Questo il risultato di una politica capace di fare male ciò che deve e del male a chi, invece, dovrebbe destinare ogni sua attenzione a garanzia dei diritti di cittadinanza. Un problema, quello calabrese, da fare assurgere ad emergenza nazionale. A proposito, diventa naturale l’insorgenza di un dubbio: quello dell’Annunziata è un caso isolato? In Calabria, non affatto. Altrove?

La colpa è dei politici che promettono e non danno. E’ quanto affermato all’esito della “veglia” sindacale che ha certificato ieri una sorta di stato di premorienza dello storico stabilimento ospedaliero dell’Annunziata, oggi Azienda Ospedaliera di Cosenza. Ebbene sì, in Calabria sta accadendo il peggio, che va oltre l’ovunque immaginabile. Gli unici a resistere sono i medici instancabili che, nell’insieme delle sigle associative che rappresentano, danno prova dell’attaccamento ai loro doveri e ai diritti costituzionali di cui devono rendersi garanti. 

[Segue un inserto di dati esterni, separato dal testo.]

(* ===== verification/LiveHub.v ===== *)
(** The live hub of the media server ([oxiroute-rtmp/src/live.rs]): one publisher
    and bounded viewer queues for each stream.  The state is behind one mutex, so
    each operation is one step, and the leases and subscriptions of the code are
    the identities they hold.  [BTreeMap] is [gmap]; where the code iterates it
    the order does not matter or is made explicit by a sort.  A [usize] is a
    number; [-=] is subtraction, which the invariant shows never to underflow. *)

From stdpp Require Import base list gmap sorting strings.
From Stdlib Require Import ZArith Lia Strings.Byte.
From S2P Require Import Prelude Bytes Order Media.

Record StreamKey : Type := mkStreamKey { server_id : bytes; application : bytes; name : bytes }.
#[export] Instance StreamKey_eq_dec : EqDecision StreamKey.
Proof. solve_decision. Defined.
#[export] Program Instance StreamKey_countable : Countable StreamKey :=
  inj_countable' (fun k => (server_id k, application k, name k)) (fun '(a, b, c) => mkStreamKey a b c) _.
Next Obligation. by intros []. Qed.

#[export] Program Instance VideoCodec_countable : Countable VideoCodec :=
  inj_countable' (fun c => match c with Avc => 0 | Hevc => 1 | Av1 => 2 end)
    (fun n => if n =? 0 then Avc else if n =? 1 then Hevc else Av1) _.
Next Obligation. by intros []. Qed.

Record LiveHubLimits : Type := mkLiveHubLimits {
  max_streams : Z;
  max_subscribers : Z;
  max_subscribers_per_stream : Z;
  max_queue_messages_per_subscriber : Z;
  max_queue_bytes_per_subscriber : Z;
  max_fanout_bytes : Z;
  max_cached_metadata_bytes : Z;
  max_cached_codec_header_bytes : Z;
}.

Record PublishReport : Type := mkPublishReport {
  queued_events : Z;
  dropped_events : Z;
  viewers_resynchronized : Z;
  stream_fanout_bytes : Z;
}.

Inductive LiveHubError : Type :=
| StreamLimitReached (maximum : Z)
| SubscriberLimitReached (maximum : Z)
| StreamSubscriberLimitReached (key : StreamKey) (maximum : Z)
| PublisherAlreadyAttached (key : StreamKey)
| PublisherExpired (key : StreamKey)
| CachedEventTooLarge (k : MediaEventKind) (size maximum : Z)
| IdentityExhausted.

(** What ends a call other than by returning a value: an error, or a panic. *)
Inductive HubFault : Type := Refused (e : LiveHubError) | Panicked.

Inductive CurrentVideoTrack : Type := Track_Unknown | Track_Absent | Track_Present (codec : option VideoCodec).
#[export] Instance CurrentVideoTrack_eq_dec : EqDecision CurrentVideoTrack.
Proof. solve_decision. Defined.

Inductive VideoTrackTransition : Type :=
| Transition_None | Transition_Absent | Transition_Present (codec_changed : bool).

Definition VideoTrackTransition_between (previous next : CurrentVideoTrack) : VideoTrackTransition :=
  if bool_decide (previous = next) then Transition_None
  else
    match next with
    | Track_Unknown => Transition_None
    | Track_Absent => Transition_Absent
    | Track_Present _ => Transition_Present (match previous with Track_Present _ => true | _ => false end)
    end.

Inductive SubscriberState : Type := AwaitingMedia | AwaitingKeyframe | PlaysAudio | PlaysMixed.

Section Hub.
(** The metadata of a stream and the codec it announces. *)
Context {T : Type} (video_codec_id : T -> option Z).
Abbreviation Event := (MediaEvent T).

Record MediaCache : Type := mkMediaCache {
  cached_metadata : option Event;
  aac_sequence_header : option Event;
  video_sequence_headers : gmap VideoCodec Event;
  video_track : CurrentVideoTrack;
}.
Definition MediaCache_default : MediaCache := mkMediaCache None None ∅ Track_Unknown.

Definition MediaCache_transition (c : MediaCache) (event : Event) : VideoTrackTransition * MediaCache :=
  let next_track :=
    match kind event with
    | Metadata =>
        Some (match metadata event ≫= video_codec_id with
              | None => Track_Absent
              | Some codec_id => if codec_id =? AVC_CODEC_ID then Track_Present (Some Avc) else Track_Present None
              end)
    | AvcSequenceHeader | HevcSequenceHeader | Av1SequenceHeader
    | VideoKeyframe | VideoInterframe | VideoDisposable => Some (Track_Present (video_codec event))
    | AacSequenceHeader | Audio => None
    end in
  match next_track with
  | None => (Transition_None, c)
  | Some next_track =>
      (VideoTrackTransition_between (video_track c) next_track,
       mkMediaCache (cached_metadata c) (aac_sequence_header c) (video_sequence_headers c) next_track)
  end.

(** [None] is the panic of a video sequence header without a codec. *)
Definition MediaCache_store (c : MediaCache) (event : Event) : option MediaCache :=
  match kind event with
  | Metadata => Some (mkMediaCache (Some event) (aac_sequence_header c) (video_sequence_headers c) (video_track c))
  | AacSequenceHeader =>
      Some (mkMediaCache (cached_metadata c) (Some event) (video_sequence_headers c) (video_track c))
  | AvcSequenceHeader | HevcSequenceHeader | Av1SequenceHeader =>
      codec ← video_codec event;
      Some (mkMediaCache (cached_metadata c) (aac_sequence_header c) (<[codec := event]> (video_sequence_headers c))
              (video_track c))
  | Audio | VideoKeyframe | VideoInterframe | VideoDisposable => Some c
  end.

Definition video_sequence_header (c : MediaCache) (keyframe : Event) : option Event :=
  codec ← video_codec keyframe; video_sequence_headers c !! codec.

Definition mixed_bootstrap (c : MediaCache) (keyframe : Event) : list Event :=
  option_list (cached_metadata c) ++ option_list (aac_sequence_header c) ++
  option_list (video_sequence_header c keyframe) ++ [keyframe].
Definition audio_bootstrap (c : MediaCache) (audio : Event) : list Event :=
  option_list (cached_metadata c) ++ option_list (aac_sequence_header c) ++ [audio].
Definition video_bootstrap (c : MediaCache) (keyframe : Event) : list Event :=
  option_list (video_sequence_header c keyframe) ++ [keyframe].

Definition expects_video (c : MediaCache) : bool := match video_track c with Track_Present _ => true | _ => false end.

Record SubscriberQueue : Type := mkSubscriberQueue {
  events : list Event;
  queue_bytes : Z;
  subscriber_state : SubscriberState;
}.
Definition SubscriberQueue_new (video_expected : bool) : SubscriberQueue :=
  mkSubscriberQueue [] 0 (if video_expected then AwaitingKeyframe else AwaitingMedia).

Record LiveStream : Type := mkLiveStream {
  publisher : option Z;
  cache : MediaCache;
  subscribers : gmap Z SubscriberQueue;
}.
Definition LiveStream_default : LiveStream := mkLiveStream None MediaCache_default ∅.

Record LiveHubState : Type := mkLiveHubState {
  streams : gmap StreamKey LiveStream;
  subscriber_count : Z;
  fanout_bytes : Z;
  next_publisher_incarnation : Z;
  next_subscriber_id : Z;
}.
Definition LiveHubState_default : LiveHubState := mkLiveHubState ∅ 0 0 0 0.

(** ** Queues *)

(** A subscriber, the bytes of all queues, and the report, as a fan-out updates
    them. *)
Abbreviation Fan := (SubscriberQueue * Z * PublishReport)%type.

Definition set_subscriber_state (s : SubscriberState) (q : SubscriberQueue) : SubscriberQueue :=
  mkSubscriberQueue (events q) (queue_bytes q) s.

(** [clear_queue]: the bytes released and the empty queue. *)
Definition clear_queue (q : SubscriberQueue) : Z * SubscriberQueue :=
  (queue_bytes q, mkSubscriberQueue [] 0 (subscriber_state q)).

Definition report_add (queued dropped resynchronized : Z) (r : PublishReport) : PublishReport :=
  mkPublishReport (queued_events r + queued) (dropped_events r + dropped) (viewers_resynchronized r + resynchronized)
    (stream_fanout_bytes r).

Fixpoint batch_size (total : Z) (batch : list Event) : option Z :=
  match batch with
  | [] => Some total
  | event :: batch => total ← checked_add usize_max total (payload_len event); batch_size total batch
  end.

(** [enqueue]: the queue and the bytes of all queues after it, or none when it
    refuses and changes nothing. *)
Definition enqueue (q : SubscriberQueue) (batch : list Event) (limits : LiveHubLimits) (total_bytes : Z) :
    option (SubscriberQueue * Z) :=
  message_count ← checked_add usize_max (len (events q)) (len batch);
  batch_bytes ← batch_size 0 batch;
  bytes ← checked_add usize_max (queue_bytes q) batch_bytes;
  total_fanout_bytes ← checked_add usize_max total_bytes batch_bytes;
  if (max_queue_messages_per_subscriber limits <? message_count) ||
     (max_queue_bytes_per_subscriber limits <? bytes) || (max_fanout_bytes limits <? total_fanout_bytes)
  then None
  else Some (mkSubscriberQueue (events q ++ batch) bytes (subscriber_state q), total_fanout_bytes).

Definition enqueue_bootstrap (next : SubscriberState) (bootstrap : list Event) (limits : LiveHubLimits) (f : Fan) : Fan :=
  let '(q, total, r) := f in
  match enqueue q bootstrap limits total with
  | Some (q, total) => (set_subscriber_state next q, total, report_add (len bootstrap) 0 0 r)
  | None => (q, total, report_add 0 1 0 r)
  end.
Definition enqueue_audio_bootstrap (c : MediaCache) (audio : Event) : LiveHubLimits -> Fan -> Fan :=
  enqueue_bootstrap PlaysAudio (audio_bootstrap c audio).
Definition enqueue_mixed_bootstrap (c : MediaCache) (keyframe : Event) : LiveHubLimits -> Fan -> Fan :=
  enqueue_bootstrap PlaysMixed (mixed_bootstrap c keyframe).

(** A viewer starts over: its queue is cleared and it waits. *)
Definition resynchronize (next : SubscriberState) (dropped : Z) (f : Fan) : Fan :=
  let '(q, total, r) := f in
  let '(released, q) := clear_queue q in
  (set_subscriber_state next q, total - released, report_add 0 dropped 1 r).

Definition apply_video_transition (transition : VideoTrackTransition) (f : Fan) : Fan :=
  let '(q, total, r) := f in
  match transition, subscriber_state q with
  | Transition_None, _ => f
  | Transition_Absent, AwaitingKeyframe => (set_subscriber_state AwaitingMedia q, total, r)
  | Transition_Absent, PlaysMixed => resynchronize AwaitingMedia 0 f
  | Transition_Absent, _ => f
  | Transition_Present _, AwaitingMedia => (set_subscriber_state AwaitingKeyframe q, total, r)
  | Transition_Present codec_changed, PlaysMixed => if codec_changed then resynchronize AwaitingKeyframe 0 f else f
  | Transition_Present _, _ => f
  end.

Definition fanout_audio_event (c : MediaCache) (event : Event) (limits : LiveHubLimits) (f : Fan) : Fan :=
  let '(q, total, r) := f in
  match kind event with
  | VideoKeyframe =>
      let bootstrap := video_bootstrap c event in
      match enqueue q bootstrap limits total with
      | Some (q, total) => (set_subscriber_state PlaysMixed q, total, report_add (len bootstrap) 0 0 r)
      | None => enqueue_mixed_bootstrap c event limits (resynchronize AwaitingKeyframe 1 f)
      end
  | AvcSequenceHeader | HevcSequenceHeader | Av1SequenceHeader | VideoInterframe | VideoDisposable => f
  | Metadata | AacSequenceHeader | Audio =>
      match enqueue q [event] limits total with
      | Some (q, total) => (q, total, report_add 1 0 0 r)
      | None =>
          let f := resynchronize AwaitingMedia 1 f in
          if bool_decide (kind event = Audio) then enqueue_audio_bootstrap c event limits f else f
      end
  end.

Definition fanout_mixed_event (c : MediaCache) (event : Event) (limits : LiveHubLimits) (f : Fan) : Fan :=
  let '(q, total, r) := f in
  match enqueue q [event] limits total with
  | Some (q, total) => (q, total, report_add 1 0 0 r)
  | None =>
      if bool_decide (kind event = VideoDisposable) then (q, total, report_add 0 1 0 r)
      else
        let f := resynchronize AwaitingKeyframe 1 f in
        if bool_decide (kind event = VideoKeyframe) then enqueue_mixed_bootstrap c event limits f else f
  end.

Ad una sanità che poteva contare in Calabria su tanti presidi ospedalieri di qualità, pieni zeppi di professionisti capaci che riuscivano a sopperire ad una rete di assistenza territoriale che non esisteva (e che ancora non esiste), sta sopravvenendo una desertificazione totale dei servizi per la salute. Ove i Lea diventano una speranza, non la certezza da rendere esigibile ai cittadini cui fa riferimento la Costituzione.
Dunque, nessun beneficio dai Patti per la salute che sembrano essere definiti per tutto il resto del Paese (o quasi). In Calabria no. Rappresenta un mondo a parte, tutto sintetizzato nel decadentismo progressivo del presidio ospedaliero cosentino, ove si rendiconta il risultato dei disastri gestionali che lo hanno caratterizzato, tra una prorogatio ultradecennale delle pulizie, senza che nessuno abbia messo lingua, e una attivazione quantomeno creativa delle unità operative. Non solo. Ove i bravi operatori sanitari sono stati costretti ad ogni genere di vessazione se non in linea con le prepotenze della politica, saldamente rappresentata nei management che si sono succeduti. Ciò nonostante la loro provata eccellenza, nota oltre confine.

Per non parlare dei malati, bistrattati nei loro diritti non per colpa dei medici e infermieri che vi operano bensì per un assurdo blocco del turnover che si sta rendendo responsabile di morti evitabili e di assistenza mancata. Tutto questo perché (da queste parti) non si riesce ad elaborare una corretta politica sanitaria regionale, fatta di quelle cose che altrove trovano, di contro, cittadinanza naturale.
In Calabria no, specie per quanto riguarda l’ospedale cosentino, minacciato della sua esistenza scientifica consacrata dai successi di ieri e dalla resistenza di oggi. Ivi i cittadini non sono eguali. C’è chi strappa una assistenza ospedaliera “amicale”, costruita sulle indebite intercessioni, e c’è chi corre il rischio di trascorrere giornate intere consecutive nei pronto soccorso che sovrabbondano di bisogni di assistenza, non soddisfatti dal territorio. Una istanza spesso disperata cui i medici “cosentini” offrono solidale rimedio solo rinunciando ai loro diritti di ordinario riposo e sacrificando orari ed energie sottratte allo loro vita normale. E sì, i medici ospedalieri dell’Annunziata (soprattutto quelli non esentati dai servizi più sacrificati) vivono per e nello ospedale dell’Annunziata. Ciò allo scopo, con un impegno che va ben oltre lo straordinario, di garantire quanto ordinariamente dovuto ai cittadini.

Questi ultimi offesi dall’assenza totale dei servizi, cui rimediano le famiglie chiamate a sacrifici inenarrabili, persino di procurare le medicine nelle farmacia vicine. A ben vedere, un dramma, presago di peggioramenti insopportabili, quali risultati di lungo periodo di una politica capace di fare male ciò che deve e del male a chi, invece, dovrebbe destinare ogni sua attenzione a garanzia dei diritti di cittadinanza. Un problema, quello calabrese, da fare assurgere ad emergenza nazionale. A proposito, diventa naturale l’insorgenza di un dubbio: quello dell’Annunziata di Cosenza è un caso isolato? In Calabria, non affatto! Altrove?